Car Rainbow is a passenger-seat game built for actual car trips: kids (and the adults riding along) look out the window for real cars in each color of the rainbow and tap to check them off as they’re spotted. Clear every color and a “you did it” dialog celebrates the win, bumps a running counter, and resets the board for the next stretch of highway. An expanded-colors mode adds trickier shades to hunt for, and hard mode raises the stakes further by requiring cars to be spotted in rainbow order — no skipping ahead to the easy ones.

It’s a deliberately small app — there’s no router or state library, and all of the game state lives in one CarRainbow.jsx component flowing down through props via plain hooks (useState, useEffect). That simplicity makes it a tidy sandbox for trying out tooling: it’s bundled with Parcel’s zero-config setup, styled with Sass partials, and covered by both Playwright end-to-end visual regression tests and a growing Vitest/React Testing Library unit suite.

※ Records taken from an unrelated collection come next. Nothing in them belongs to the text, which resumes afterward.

Lemma parse_text_lines_witness :
  exists text,
    fst (parse unit sample_strftime (parser_of multi_line_document) tt
           "" "converted.py.vfc" __init__)
    = Ok text
    /\ Py.split Py.LF text = sample_conversion multi_line_document.
Proof.
  destruct (parse_text_lines sample_strftime (parser_of multi_line_document)
              tt "" "converted.py.vfc" __init__ multi_line_document
              eq_refl eq_refl eq_refl eq_refl)
    as (text & Htext & Hsplit & _).
  exists text. exact (conj Htext Hsplit).
Defined.

(** ** The frame of a conversion *)

Section Frame.

Context {datetime : Type} (strftime : datetime -> string -> string)
        (fromstring : string -> Element + string).

(** X6: any two conversions that succeed, of whatever documents, at
    whatever times and under whatever file names, agree on the first three
    lines of the buffer (the banner) and on its last ten lines (the
    footer); the fourth line carries the file name of the call. *)
Theorem conversions_share_frame
        (now1 now2 : datetime) (content1 content2 filename1 filename2 : string)
        (self1 self2 : POMLToVFCParser) (root1 root2 : Element) :
  fromstring content1 = inl root1 ->
  fromstring content2 = inl root2 ->
  let lines1 :=
    vfc_lines
      (snd (parse datetime strftime fromstring now1 content1 filename1 self1)) in
  let lines2 :=
    vfc_lines
      (snd (parse datetime strftime fromstring now2 content2 filename2 self2)) in
  take 3 lines1 = take 3 lines2
  /\ drop (length lines1 - 10) lines1 = drop (length lines2 - 10) lines2
  /\ drop (length lines1 - 10) lines1 = footer
  /\ lines1 !! 3 = Some (";  File Name : " +:+ filename1)
  /\ 16 <= length lines1.
Proof.
  intros Hroot1 Hroot2 lines1 lines2. subst lines1 lines2.
  rewrite (parse_well_formed _ _ _ _ _ root1) by done.
  rewrite (parse_well_formed _ _ _ _ _ root2) by done.
  cbn [snd vfc_lines]. unfold converted_lines.
  assert (forall h body : list string,
             drop (length (h ++ body ++ footer) - 10) (h ++ body ++ footer)
             = footer) as Hfooter.
  { intros h body. rewrite app_assoc.
    replace (length ((h ++ body) ++ footer) - 10) with (length (h ++ body))
      by (rewrite (length_app (h ++ body)); simpl; lia).
    apply drop_app_length. }
  rewrite !Hfooter. repeat split; try done.
  rewrite !length_app. simpl. lia.
Qed.

(** X7: a document whose root has no children and is a [poml] element or
    an element with an unknown tag is converted to the header followed at
    once by the footer: sixteen lines, none of them from the visitor. *)
Theorem empty_document_conversion
        (now : datetime) (content filename : string) (self : POMLToVFCParser)
        (root : Element) :
  fromstring content = inl root ->
  children root = [] ->
  rule_of root = RPoml \/ rule_of root = ROther ->
  vfc_lines
    (snd (parse datetime strftime fromstring now content filename self))
  = header (strftime now "%I:%M:%S %p - %d:%b:%Y") filename ++ footer.
Proof.
  intros Hroot Hchildren Hrule.
  rewrite (parse_well_formed _ _ _ _ _ root) by done.
  cbn [snd vfc_lines]. unfold converted_lines.
  rewrite emitted_unfold, Hchildren.
  unfold opening, closing, recurses.
  by destruct Hrule as [-> | ->].
Qed.

End Frame.

Lemma conversions_share_frame_witness :
  take 3 (sample_conversion for_if_else) = take 3 (sample_conversion else_only)
  /\ drop (length (sample_conversion for_if_else) - 10)
       (sample_conversion for_if_else)
     = footer.
Proof.
  pose proof (conversions_share_frame sample_strftime
                (fun content =>
                   if String.eqb content "a" then inl for_if_else
                   else inl else_only)
                tt tt "a" "b" "converted.py.vfc" "converted.py.vfc"
                __init__ __init__ for_if_else else_only eq_refl eq_refl)
    as (Hbanner & _ & Hfooter & _).
  exact (conj Hbanner Hfooter).
Defined.

Lemma empty_document_conversion_witness :
  sample_conversion empty_document
  = header "01:13:23 PM - 15:Sep:2025" "converted.py.vfc" ++ footer.
Proof.
  exact (empty_document_conversion sample_strftime (parser_of empty_document)
           tt "" "converted.py.vfc" __init__ empty_document
           eq_refl eq_refl (or_introl eq_refl)).
Defined.

(** ** The visitor and the buffer *)

(** X8: the visitor only appends.  When the interpreter allows as many
    nested calls as the tree is deep, it returns normally, and the lines
    it appends are the same whatever the converter object holds and
    however many calls are allowed; when the tree is deeper it raises
    [RecursionError]; in both cases the entries that the buffer held are
    kept in their order and [indent_level] is as it was. *)
Theorem visitor_appends_within (element : Element) :
  exists lines,
    forall frames self,
      exists appended_lines,
        _process_element_within frames element self
        = (if decide (depth element <= frames)
           then Ok tt else Raise RecursionError,
           {| vfc_lines := vfc_lines self ++ appended_lines;
              indent_level := indent_level self |})
        /\ (depth element <= frames -> appended_lines = lines).
Proof.
  exists (emitted element). intros frames self.
  apply process_element_within_outcome.
Qed.

(** Two frames are enough for a loop around a paragraph, one is not. *)
Example visitor_within_example :
  _process_element_within 2
    (mkElement "for" ∅ None [ mkElement "p" ∅ (Some "a") [] ]) __init__
  = (Ok tt,
     {| vfc_lines := [ "loop(for each);"; "output(a);"; "lend();" ];
        indent_level := 0%Z |})
  /\ _process_element_within 1
       (mkElement "for" ∅ None [ mkElement "p" ∅ (Some "a") [] ]) __init__
     = (Raise RecursionError,
        {| vfc_lines := [ "loop(for each);" ]; indent_level := 0%Z |}).
Proof. split; reflexivity. Qed.

(** ** Converting a file *)

Section FileConversion.

Context {datetime : Type} (strftime : datetime -> string -> string)
        (et_fromstring : string -> Element + exn)
        {filesystem : Type}
        (path_exists : filesystem -> string -> bool)
        (read_file : filesystem -> string -> string + string)
        (write_file : filesystem -> string -> string
                      -> option string * filesystem)
        (splitext : string -> string * string)
        (basename : string -> string).

(** X9: [convert_poml_file] leaves the file system as it found it unless
    the input exists, is read, is well formed and is no deeper than the
    interpreter allows.  A missing input raises [FileNotFoundError]; a
    failed read raises [IOError]; an [ET.ParseError] becomes the
    [ValueError] of [parse], not an [IOError]; another exception of
    [ET.fromstring] and the [RecursionError] of a document that is too
    deep pass through.  Otherwise it writes once, to the path given or,
    without one, to the input path without its extension followed by
    [.py.vfc], the conversion whose header names the base name of that
    path, and returns the path or raises the [IOError] of the write. *)
Theorem convert_poml_file_outcomes
        (frames : nat) (now : datetime) (input_file : string)
        (output_file : option string) (fs : filesystem) :
  let run :=
    convert_poml_file datetime strftime et_fromstring filesystem path_exists
      read_file write_file splitext basename frames now input_file
      output_file fs in
  let out :=
    match output_file with
    | Some path => path
    | None => fst (splitext input_file) +:+ ".py.vfc"
    end in
  (path_exists fs input_file = false
   /\ run = (inl (FileNotFoundError ("Input file not found: " +:+ input_file)),
             fs))
  \/ (exists e,
        path_exists fs input_file = true
        /\ read_file fs input_file = inr e
        /\ run = (inl (IOError ("Error reading input file: " +:+ e)), fs))
  \/ (exists content diagnostic,
        path_exists fs input_file = true
        /\ read_file fs input_file = inl content
        /\ et_fromstring content = inr (ParseError diagnostic)
        /\ run = (inl (Uncaught
                         (ValueError ("Invalid POML XML: " +:+ diagnostic))),
                  fs))
  \/ (exists content e,
        path_exists fs input_file = true
        /\ read_file fs input_file = inl content
        /\ et_fromstring content = inr e
        /\ (forall diagnostic, e <> ParseError diagnostic)
        /\ run = (inl (Uncaught e), fs))
  \/ (exists content root,
        path_exists fs input_file = true
        /\ read_file fs input_file = inl content
        /\ et_fromstring content = inl root
        /\ frames < depth root
        /\ run = (inl (Uncaught RecursionError), fs))
  \/ (exists content root,
        path_exists fs input_file = true
        /\ read_file fs input_file = inl content
        /\ et_fromstring content = inl root
        /\ depth root <= frames
        /\ snd run
           = snd (write_file fs out
                    (Py.join Py.nl
                       (header (strftime now "%I:%M:%S %p - %d:%b:%Y")
                          (basename out)
                        ++ emitted root ++ footer)))
        /\ match fst (write_file fs out
                        (Py.join Py.nl
                           (header (strftime now "%I:%M:%S %p - %d:%b:%Y")
                              (basename out)
                            ++ emitted root ++ footer))) with
           | None => fst run = inr out
           | Some e =>
               fst run = inl (IOError ("Error writing output file: " +:+ e))
           end).
Proof.
  intros run out. subst run. unfold convert_poml_file. cbv zeta.
  fold out.
  destruct (path_exists fs input_file) eqn:Hexists; simpl negb; cbv iota.
  2:{ left. done. }
  right. destruct (read_file fs input_file) as [content|e] eqn:Hread.
  2:{ left. by exists e. }
  right. destruct (et_fromstring content) as [root|e] eqn:Hparse.
  - right; right.
    destruct (decide (depth root <= frames)) as [Hfit|Hdeep].
    + right. exists content, root.
      rewrite (parse_within_fits _ _ _ _ _ _ root) by done.
      cbn [fst]. unfold converted_lines.
      destruct (write_file fs _ _) as [[e|] fs']; done.
    + left. exists content, root.
      rewrite (parse_within_deep _ _ _ _ _ _ root) by (done || lia).
      repeat split; try done. lia.
  - assert ((exists d, e = ParseError d) \/ forall d, e <> ParseError d)
      as [[d ->]|Hother]
      by (destruct e; first [by left; eexists | by right]).
    + left. exists content, d.
      by rewrite (parse_within_parse_error _ _ _ _ _ _ d).
    + right; left. exists content, e.
      by rewrite (parse_within_other_exception _ _ _ _ _ _ e).
Qed.

End FileConversion.

(** ** The cost script *)

Example main_example :
  NeetSheetsROI.main [ "yes"; "no"; "yes"; "yes"; "stairs"; "yes"; "yes";
                       "Mattress lifting "; "Neck"; "n" ]
  = ([ NeetSheetsROI.Prompt NeetSheetsROI.ask_another;
       NeetSheetsROI.Prompt NeetSheetsROI.ask_injured;
       NeetSheetsROI.Print "No cost for this attendant.";
       NeetSheetsROI.Prompt NeetSheetsROI.ask_another;
       NeetSheetsROI.Prompt NeetSheetsROI.ask_injured;
       NeetSheetsROI.Prompt NeetSheetsROI.ask_location;
       NeetSheetsROI.Print "No cost for this injury location.";
       NeetSheetsROI.Prompt NeetSheetsROI.ask_another;
       NeetSheetsROI.Prompt NeetSheetsROI.ask_injured;
       NeetSheetsROI.Prompt NeetSheetsROI.ask_location;
       NeetSheetsROI.Prompt NeetSheetsROI.ask_type;
       NeetSheetsROI.Print "Workers compensation cost for neck: $3000";
       NeetSheetsROI.Prompt NeetSheetsROI.ask_another;
       NeetSheetsROI.Print "Total losses are within acceptable limits.";
       NeetSheetsROI.Print "Total losses from workers' comp: $3000" ],
     Some 3000%N).
Proof. vm_compute. reflexivity. Qed.

Lemma get_cost_cases injury_type :
  (Py.lower injury_type = "shoulder"
   /\ NeetSheetsROI.get_cost injury_type = 5000%N)
  \/ (Py.lower injury_type = "back"
      /\ NeetSheetsROI.get_cost injury_type = 7000%N)
  \/ (Py.lower injury_type = "neck"
      /\ NeetSheetsROI.get_cost injury_type = 3000%N)
  \/ (Py.lower injury_type <> "shoulder"
      /\ Py.lower injury_type <> "back"
      /\ Py.lower injury_type <> "neck"
      /\ NeetSheetsROI.get_cost injury_type = 0%N).
Proof.
  unfold NeetSheetsROI.get_cost, NeetSheetsROI.costs.
  destruct (decide (Py.lower injury_type = "shoulder")) as [->|H1];
    [by left|].
  destruct (decide (Py.lower injury_type = "back")) as [->|H2];
    [by right; left|].
  destruct (decide (Py.lower injury_type = "neck")) as [->|H3];
    [by right; right; left|].
  right; right; right.
  rewrite !lookup_insert_ne by done. rewrite lookup_singleton_ne by done.
  done.
Qed.
Lemma task4_diff_cells df out row k :
  wf_frame df -> produce_task4 df = Ok out ->
  row ∈ data out -> columns out !! k = Some "PRDIFF" ->
  exists c, row !! k = Some (Str (clean_diff c)).
Proof.
  intros Hwf Hp Hrow Hk.
  pose proof (produce_task4_data df out Hwf Hp) as Hdata.
  destruct (clean_then_select_columns task4_map task4_order "PRDIFF"
              (fun c => Str (clean_diff c)) df out Hp) as [Hcols _].
  set (cols := rename_label task4_map <$> columns df) in *.
  set (ps := task4_order ≫= (fun n => positions n cols)) in *.
  rewrite select_labels_total in Hcols by apply positions_bind_lt.
  rewrite Hcols, list_lookup_fmap in Hk.
  destruct (ps !! k) as [p|] eqn:Hps; [|done]. cbn in Hk.
  assert (cols !! p = Some "PRDIFF") as Hp'.
  { assert (p < length cols)%nat as Hlt.
    { pose proof (positions_bind_lt task4_order cols) as Hall.
      rewrite Forall_forall in Hall. apply Hall. by eapply list_elem_of_lookup_2. }
    destruct (lookup_lt_is_Some_2 cols p Hlt) as [c Hc].
    rewrite Hc in Hk |- *. cbn in Hk. congruence. }
  rewrite Hdata in Hrow. apply list_elem_of_fmap in Hrow as (r0 & -> & _).
  exists (cell_at p r0). rewrite list_lookup_fmap, Hps. cbn.
  by rewrite decide_True.
Qed.
(** * Pulumi-Demo: the network topology declaration of [infra/__main__.py]

  The program is a straight-line Pulumi script.  It registers eight AWS
    resources with the Pulumi engine, reads a public key from the current
  working directory and exports two stack outputs.

  The embedding follows the script statement by statement:
    - every [ec2.X(name, ...)] call appends a resource description to the
      list of registered resources and returns a handle whose attributes
      ([.id], [.public_ip], [.key_name]) are engine-resolved outputs;
    - [pulumi.export] assigns into the dictionary of stack outputs;
    - [get_availability_zones()], [names[0]], [os.getcwd()] and
      [open(...).read()] can raise, so the script runs in a
      state-and-exception monad: an exception stops the run and keeps
      what was registered before it. *)

From Stdlib Require Import ZArith Ascii String List Lia.
From stdpp Require Import gmap strings list fin_maps.

Local Open Scope Z_scope.

(** ** Exceptions the script can meet *)

Inductive exn : Type :=
| OSError (errno : Z) (filename : string)   (* open(): ENOENT = 2, EACCES = 13, ... *)
| UnicodeDecodeError                        (* read(): bytes that are not text *)
| IndexError                                (* names[0] on an empty list *)
| InvokeError (message : string).           (* get_availability_zones() failed *)

(** ** Pulumi outputs *)

Inductive ResourceType : Type :=
| TVpc | TInternetGateway | TSubnet | TRouteTable | TRouteTableAssociation
| TSecurityGroup | TKeyPair | TInstance.

(** A registered resource is identified by its type and logical name. *)
Record Handle : Type := { h_type : ResourceType; h_name : string }.

(** [pulumi.Output]: a plain Python value, an attribute of a registered
    resource that the engine fills in, or [Output.concat] of several. *)
#[warnings="-register-all"] Inductive Output : Type :=
| Known (s : string)
| Attr (r : Handle) (attribute : string)
| Concat (parts : list Output).
(** *** The collaborators' operations *)

Definition logger_debug_ (message : string) : Eff unit := record (logger_debug message).
Definition logger_error_ (message : string) : Eff unit := record (logger_error message).

(** [fetch(url, {headers: {Authorization: authorization}})], awaited. *)
Definition fetch (url authorization : string) : Eff Response :=
  record (http_get url authorization);;
  env ← ask;
  match remote env url authorization with
  | inr response => mret response
  | inl e => throw e
  end.

(** [response.json()], awaited. *)
Definition Response_json (response : Response) : Eff (list Task) :=
  match json response with
  | inr tasks => mret tasks
  | inl e => throw e
  end.

(** [streamDeck.settings.getGlobalSettings()], awaited. *)
Definition getGlobalSettings : Eff TodoistSettings :=
  record host_getGlobalSettings;;
  env ← ask;
  mret (globalSettings env).

(** [action.getSettings()]: asks the host to send the settings of the
    instance; the host answers with a [didReceiveSettings] event. *)
Definition Action_getSettings (context : string) : Eff unit :=
  record (host_getSettings context).

(** [action.setImage(image)]: the instance displays [image] from now on. *)
Definition Action_setImage (context image : string) : Eff unit :=
  w ← get;
  put {| intervals := intervals w; timers := timers w; next_timer := next_timer w;
         images := <[context := image]> (images w);
         calls := calls w ++ [host_setImage context image] |}.

(** [setInterval(callback, ms)], for the one callback the action ever
    installs, which captures the instance [context]. *)
Definition setInterval (context : string) (ms : Z) : Eff Timeout :=
  w ← get;
  let handle := next_timer w in
  put {| intervals := intervals w;
         timers := <[handle := (context, ms)]> (timers w);
         next_timer := Pos.succ handle;
         images := images w;
         calls := calls w ++ [loop_setInterval handle context ms] |};;
  mret handle.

The footer’s version number is read straight from package.json, and every change landing on main bumps that version with a matching changelog entry — so what’s live always traces back to a specific commit. The game deploys automatically to Azure Static Web Apps via GitHub Actions on every push to main, and players can share a win (with a link back to the app) once they’ve spotted every color.

Tech Stack

  • React 19 with function components and hooks — all game state lives in CarRainbow.jsx
  • Parcel 2 for zero-config bundling (npm start / npm run build)
  • Sass/SCSS partials composed into a single stylesheet
  • Playwright for visual regression coverage, Vitest + React Testing Library for component/unit tests
  • Azure Static Web Apps deployment via GitHub Actions, triggered on pushes to main

Why

We were already playing this game on road trips — just calling out car colors out loud. I wanted something quick and fun to make it official, so I built an app around it for the kids. Small scope, real use case: exactly the right conditions for a side project.

It also doubled as a React refresher and an excuse to try out Parcel. Both delivered — Parcel’s zero-config setup made the tooling invisible so I could focus on the game itself, and keeping the whole thing in one component was a deliberate constraint to stay in the spirit of “quick and fun.”